Llegué a Chile en el año 2012. Me atraía más bien el deseo de conocer el país, anhelo que habían cultivado las historias que me contaban algunos amigos chilenos en Cuba.
Ahora vivo en Santiago de Chile y llevo aproximadamente tres años sin trabajo.
Vivo de la ayuda del gobierno y de la de mis antiguos alumnos de danza.
A ellos me gusta llamarlos «los incondicionales».
A las escasísimas clases de baile que lograba agendar luego del estallido social en Chile para complementar mis ingresos, el arribo del COVID-19, las eliminó por compelto.
Todas las mañanas, me despierto y enciendo la computadora para solicitar nuevos trabajos, enviar currículums, responder a posibles entrevistas y revisar correos electrónicos pidiendo una oportunidad.
Todos los puestos de trabajo en Chile pedían lo mismo: «Disponible solo para menores de 35 años y preferiblemente con nacionalidad venezolana, colombiana o peruana».
Duele ser tratada como si ya no fueras útil. Yo, con mis 58 años, me siento bien y útil. Solo necesito tener una oportunidad.
Algunos empleadores se aprovechan de la desesperación de los solicitantes de empleo y ofrecen trabajos con salarios extremadamente bajos. Cierran el diálogo con una frase lapidaria: «tómalo o déjalo».
Aunque me invade un constante sentimiento de rechazo, mantengo la ilusión de encontrar un trabajo.
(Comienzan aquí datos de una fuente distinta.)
Fixpoint applyPostProcessors (ps : list (PostProcessorFunc World)) (html : string)
    (w : World) {struct ps} : string * World :=
  match ps with
  | [] => (html, w)
  | p :: rest => let '(html, w) := p html w in applyPostProcessors rest html w
  end.

Definition renderKanban (content : string) (pre : list (PreprocessorFunc World))
    (post : list (PostProcessorFunc World)) : Ext World string :=
  fun w =>
    let '(content, w) := applyPreprocessors pre content w in
    applyPostProcessors post ("<div class=kanban>" ++ content ++ "</div>") w.

(** The link list fails on a body that does not start with a URL. *)
Definition renderLinks (content : string) : Ext World (string * option error) :=
  fun w =>
    if Strings.HasPrefix content "http"
    then (("<ul><li>" ++ content ++ "</li></ul>", None), w)
    else (("<ul>", Some "no links found"), w).

Definition registered (_ : World) : list (option (PreprocessorFunc World)) :=
  [None; Some (fun md docPath w => (Strings.ReplaceAll md "{{path}}" docPath, w))].

Definition processMarkdown (md docPath : string) : Ext World string :=
  fun w => (Strings.ReplaceAll md "{{path}}" docPath, w).

(** A diagram block may hold the token of a directional block, not the
    other way round. *)
Definition restoreMermaid (html : string) : Ext World string :=
  fun w => (Strings.ReplaceAll html "MERMAID_0" "<div class=mermaid>DIRECTION_0</div>", w).

Definition restoreDirection (html : string) : Ext World string :=
  fun w => (Strings.ReplaceAll html "DIRECTION_0" "<div dir=rtl>MERMAID_0</div>", w).

(** The engine fails on a body that starts with a NUL byte. *)
Definition convert (_ : NodeRendererFunc) (md : string) : Ext World (string * option error) :=
  fun w =>
    match md with
    | String c _ =>
        if Ascii.eqb c zero then (("<p>", Some "unexpected NUL"), w)
        else (("<p>" ++ md ++ "</p>", None), w)
    | EmptyString => ((EmptyString, None), w)
    end.

#[global] Instance packages : Packages World :=
  { ReadFile := readFile;
    Metadata := string;
    Layout := fun layout => layout;
    Parse := parse;
    RenderKanbanWithProcessors := renderKanban;
    RenderLinks := renderLinks;
    RegisteredPreprocessors := registered;
    ProcessMarkdown := processMarkdown;
    RestoreMermaidBlocks := restoreMermaid;
    RestoreDirectionBlocks := restoreDirection;
    Convert := convert;
    mapUnicodeToLower := fun s => s }.

(** One file under the content root. *)
Definition files : World := [("data/documents/team/page.md", "see {{path}}")].

(** Documents: one for the board, one for the link list that the link
    list refuses, one the engine refuses, one with a diagram token. *)
Definition kanbanDoc : string := "@kanban todo {{path}}".
Definition linksDoc : string := "@links see {{path}}".
Definition failingDoc : string := String zero "abc".
Definition diagramDoc : string := "a MERMAID_0".

(** The link node of the document [[x](dest)]: its text is the byte of the
    source between the brackets. *)
Definition linkTo (dest : string) : Link :=
  {| Destination := dest; Text := fun source => substring 1 1 source |}.

End Sample.

(** ** Notions used in the statements *)

(** Whether the byte [c] occurs in [s] ([strings.IndexByte(s, c) >= 0]). *)
Fixpoint containsByte (s : string) (c : ascii) : bool :=
  match s with
  | EmptyString => false
  | String d s' => Ascii.eqb d c || containsByte s' c
  end.

(** The entries of a registry that are not nil, in their order. *)
Fixpoint nonNil {A : Type} (entries : list (option A)) : list A :=
  match entries with
  | [] => []
  | None :: rest => nonNil rest
  | Some a :: rest => a :: nonNil rest
  end.

(** * Properties *)

(** Settles membership of a call in a list of calls given by equation. *)
Ltac in_calls :=
  repeat match goal with
    | H : _ \/ _ |- _ => destruct H
    | H : exists _, _ |- _ => destruct H
    | H : _ /\ _ |- _ => destruct H
    end;
  subst; cbn [app In] in *; intuition (try discriminate; try congruence).

(** ** Package [path/filepath] *)

Lemma afterFirstElem_shorter (c : ascii) (s : string) :
  String.length (Filepath.afterFirstElem (String c s)) <= String.length s.
Proof.
  revert c. induction s as [| d s IH]; intros c; simpl.
  - destruct (Filepath.IsPathSeparator c); simpl; lia.
  - destruct (Filepath.IsPathSeparator c); simpl; [lia |].
    specialize (IH d). simpl in IH. lia.
Qed.

(** The loop of [Rel] does not depend on its fuel once this covers the
    length of the base: the bound on the number of turns is never what
    ends it. *)
Lemma relLoop_fuel (n m : nat) (base targ : string) :
  String.length base <= n -> String.length base <= m ->
  Filepath.relLoop n base targ = Filepath.relLoop m base targ.
Proof.
  revert m base targ. induction n as [| n IH]; intros m base targ Hn Hm.
  - destruct base; [| simpl in Hn; lia].
    destruct m; reflexivity.
  - destruct m as [| m].
    + destruct base; [reflexivity | simpl in Hm; lia].
    + simpl. destruct base as [| c base]; [reflexivity |].
      destruct (String.eqb (String c base) EmptyString || String.eqb targ EmptyString);
        [reflexivity |].
      destruct (negb (String.eqb (Filepath.firstElem targ)
                        (Filepath.firstElem (String c base)))); [reflexivity |].
      pose proof (afterFirstElem_shorter c base) as Hlen.
      simpl in Hn, Hm. apply IH; lia.
Qed.

(** [Clean], [Dir] and [Base] on sample paths. *)
Example Clean_examples :
  map Filepath.Clean
    [EmptyString; "abc//def//ghi"; "abc/./../def"; "/../abc"; "abc/def/../../..";
     "abc/def/../../../ghi/jkl/../../../mno"; "/abc/def/../../.."; "../../"]
  = ["."; "abc/def/ghi"; "def"; "/abc"; ".."; "../../mno"; "/"; "../.."].
Proof. reflexivity. Qed.

Example Dir_Base_examples :
  map Filepath.Dir ["/foo/bar.PDF"; "data/documents/team/page.md"; "page.md"; "/foo"; "x/"]
  = ["/foo"; "data/documents/team"; "."; "/"; "x"]
  /\ map Filepath.Base ["/foo/bar.PDF"; "a/b/"; "////"; EmptyString; "abc"]
     = ["bar.PDF"; "b"; "/"; "."; "abc"].
Proof. split; reflexivity. Qed.

(** [Rel] from the content root. *)
Example Rel_examples :
  map (Filepath.Rel "data/documents")
    ["data/documents/team"; "data/documents"; "data/documents/a/b/"; "data"; "other/x"]
  = [inl "team"; inl "."; inl "a/b"; inl ".."; inl "../../other/x"]
  /\ Filepath.Rel "data/documents" "/srv/wiki/data/documents/team"
     = inr "Rel: can't make /srv/wiki/data/documents/team relative to data/documents".
Proof. split; reflexivity. Qed.
(** What a finished run of the loop from [st] looks like, with [n] the
    number of passes through the whole body. *)
Lemma run_loop_trace (fuel : nat) (st : Sim) (r : Run) :
  run_loop fuel config st = Some r ->
  exists n : nat,
    calls r = repeat true n ++
              match exit r with Impact => [false] | Timeout => [] end /\
    t (final r) = t st + INR n * Config.dt config /\
    missile (final r) = flight config (missile st) n /\
    history (final r) =
      hist_app (history st) (trajectory config (missile st) n) /\
    (forall k, (k < n)%nat ->
       t st + INR k * Config.dt config < Config.max_time config /\
       flying_at config (missile st) k = true) /\
    match exit r with
    | Impact =>
        t st + INR n * Config.dt config < Config.max_time config /\
        flying_at config (missile st) n = false
    | Timeout =>
        Config.max_time config <= t st + INR n * Config.dt config
    end.
Proof.
  revert st r. induction fuel as [| fuel IH]; intros st r Hr;
    [discriminate |].
  cbn [run_loop] in Hr.
  destruct (Rlt_dec (t st) (Config.max_time config)) as [Ht | Ht].
  - destruct (fst (step (missile st))) eqn:Hf.
    + rewrite (while_step_continue st Ht Hf) in Hr.
      destruct (run_loop fuel config _) as [r' |] eqn:Hr'; [| discriminate].
      inversion Hr; subst r; clear Hr. cbn [calls exit final].
      destruct (IH _ _ Hr') as (n & Hc & Htn & Hm & Hh & Hk & He).
      cbn [t missile history] in Hc, Htn, Hm, Hh, Hk, He.
      exists (S n). rewrite S_INR.
      split; [cbn [repeat app]; now rewrite Hc |].
      split; [rewrite Htn; lra |].
      split; [rewrite Hm; apply flight_shift |].
      split; [rewrite Hh; apply trajectory_shift |].
      split.
      * intros [| k] Hlt.
        -- cbn [INR]. split; [lra | exact Hf].
        -- destruct (Hk k ltac:(lia)) as [Hkt Hkf].
           rewrite S_INR. split; [lra |].
           unfold flying_at in Hkf |- *. now rewrite <- flight_shift.
      * destruct (exit r').
        -- destruct He as [Het Hef]. split; [lra |].
           unfold flying_at in Hef |- *. now rewrite <- flight_shift.
        -- lra.
    + rewrite (while_step_break st Ht Hf) in Hr.
      inversion Hr; subst r; clear Hr. cbn [calls exit final].
      exists O. cbn [repeat app INR flight].
      split; [reflexivity |]. split; [lra |]. split; [reflexivity |].
      split; [symmetry; apply hist_app_start |].
      split; [intros k Hk; lia |].
      split; [lra | exact Hf].
  - rewrite (while_step_exhausted st Ht) in Hr.
    inversion Hr; subst r; clear Hr. cbn [calls exit final].
    exists O. cbn [repeat app INR flight].
    split; [reflexivity |]. split; [lra |]. split; [reflexivity |].
    split; [symmetry; apply hist_app_start |].
    split; [intros k Hk; lia |]. lra.
Qed.

Lemma run_loop_S (fuel : nat) (st : Sim) :
  run_loop (S fuel) config st =
    match while_step config st with
    | Exhausted st' => Some (mkRun [] Timeout st')
    | Break st' => Some (mkRun [false] Impact st')
    | Continue st' =>
        match run_loop fuel config st' with
        | Some r => Some (mkRun (true :: calls r) (exit r) (final r))
        | None => None
        end
    end.
Proof. reflexivity. Qed.

(** With a positive time step the loop ends: once [N] steps cover what is
    left of the time budget, [S N] header evaluations are enough. *)
Lemma run_loop_ends (N : nat) (st : Sim) :
  Config.max_time config - t st <= INR N * Config.dt config ->
  0 < Config.dt config ->
  exists r, run_loop (S N) config st = Some r.
Proof.
  intros Hb Hdt. revert st Hb. induction N as [| N IH]; intros st Hb.
  - cbn [INR] in Hb. cbn [run_loop].
    rewrite while_step_exhausted by lra. eauto.
  - rewrite run_loop_S.
    destruct (Rlt_dec (t st) (Config.max_time config)) as [Ht | Ht].
    + destruct (fst (step (missile st))) eqn:Hf.
      * rewrite (while_step_continue st Ht Hf).
        rewrite S_INR in Hb.
        destruct (IH (mkSim (t st + Config.dt config)
                        (snd (step (missile st)))
                        (record_data (snd (step (missile st)))
                           (history st)))) as [r Hr].
        { cbn [t]. lra. }
        rewrite Hr. eauto.
      * rewrite (while_step_break st Ht Hf). eauto.
    + rewrite (while_step_exhausted st Ht). eauto.
Qed.
(** * GarminPenguinExpress: activity manifest, workout compiler, sync policy

    A shallow embedding of the core of the [garmin_penguin_express]
    package:

    - [activity_sync.py]: [ActivityManifest] and [ActivityRepository];
    - [workout_manager.py]: [WorkoutTemplate], [build_payload],
      [sanitize_filename];
    - [sync_service.py]: [copy_library_to_watch] and the helpers it calls.

    Python dictionaries keyed by strings are finite maps ([gmap string]),
    Python integers are [Z], Python exceptions are the [Raise] branch of
    [result]. *)

From Stdlib Require Import ZArith Bool List Ascii String Lia.
From Stdlib Require Import SpecFloat.
From stdpp Require Import gmap strings list fin_maps.
Import ListNotations.

Local Open Scope string_scope.

(** ** Python values and exceptions *)

Module Py.

(** The values a JSON document decodes to, which is what the fields of a
    manifest record hold. *)
#[local] Unset Elimination Schemes.
Inductive pyval : Type :=
| PyNone
| PyBool (b : bool)
| PyInt (z : Z)
| PyFloat (f : spec_float)
| PyStr (s : string)
| PyList (l : list pyval)
| PyDict (d : list (string * pyval)).
#[local] Set Elimination Schemes.

(** Python's truth value testing, [bool(v)]. *)
Definition truthy (v : pyval) : bool :=
  match v with
  | PyNone => false
  | PyBool b => b
  | PyInt z => negb (z =? 0)%Z
  | PyFloat (S754_zero _) => false
  | PyFloat _ => true
  | PyStr s => negb (String.eqb s "")
  | PyList [] => false
  | PyList (_ :: _) => true
  | PyDict [] => false
  | PyDict (_ :: _) => true
  end.

(** [v == s] for a [str] object [s]: a string only equals a string. *)
Definition eq_str (v : pyval) (s : string) : bool :=
  match v with
  | PyStr s' => String.eqb s' s
  | _ => false
  end.

(** A value of type [str | None]. *)
Definition of_opt_str (o : option string) : pyval :=
  match o with
  | Some s => PyStr s
  | None => PyNone
  end.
La mayor parte de los días me sucede que luego de estar cerca de una hora estancada en el computador buscando y buscando ofertas de empleo, me agarra una inquietud espantosa que trato de soslayar al retomar mis cursos gratuitos en internet.
Después de un tiempo inmersa en las lecciones, siento la misma inquietud que antes. Me levanto y deambulo por la habitación. Es triste.
Todos los días me pregunto qué hago viviendo en Santiago de Chile, una de las ciudades más caras de América Latina. Quizás me quedo porque es el lugar donde debería haber más oportunidades laborales. Recuerdo cuando llegué en el 2012, me resultada visualmente muy dura, colapsada de edificios y personas que no disponen de un segundo para socializar. Una realidad a la que no estaba acostumbrada. Todos los días lucho por una vida mejor.
Afortunadamente, tengo a mis incondicionales. Nunca imaginé que me apoyarían tanto. Nunca me pasó por la mente que ellos fueran a tener a futuro tales gestos conmigo, siendo yo tan solo su profesora de baile.
Durante la pandemia, tuve una infección dental. Podría haber muerto. Bueno, quizás exagere. “Los incondicionales” no tardaron en saberlo, se juntaron y entre todos pagaron el tratamiento que necesitaba y que mi bolsillo no podía pagar.
Otro tanto le debo a mi casero. Mi deuda con él ya no solo es alta sino también impagable. Gracias a su buena voluntad estando él también sin empleo, dispongo de un techo seguro en medio de esta fría ciudad.
Me las he arreglado para sobrevivir gracias a ellos. Por otro lado, cuento con las cajas de comida entregadas por el gobierno de Sebastián Piñera y las donaciones de la Parroquia Latinoamericana me ayudan a pasar el día.
Mi amiga incondicional Sisi, una caniche blanca que parece una bola de algodón con su cabello rizado, es mi compañera y confidente a tiempo completo. Era la mascota de una pareja cubana con la que viví un tiempo. Nos fuimos acercando hasta que un día nos volvimos inseparables.
Siempre vamos al mismo parque para aclarar mi cabeza.
Si hay algo que me seduce de Santiago como ciudad son sus parques y sus espacios abiertos en donde uno puede ejercitar el cuerpo. Entremedio voy sorteando ideas. Sin embargo, siempre pienso en mi querido Santiago de Cuba y en mi familia y amigos que se quedan allí.
Mi pecho se aprieta, es el miedo a envejecer a la distancia, al desalojo y al hambre en este país caro.
A veces siento un deseo abrumador de volver con mi familia. Pero después de un tiempo, me digo a mí misma que voy a seguir intentándolo, al menos hasta los 65 años.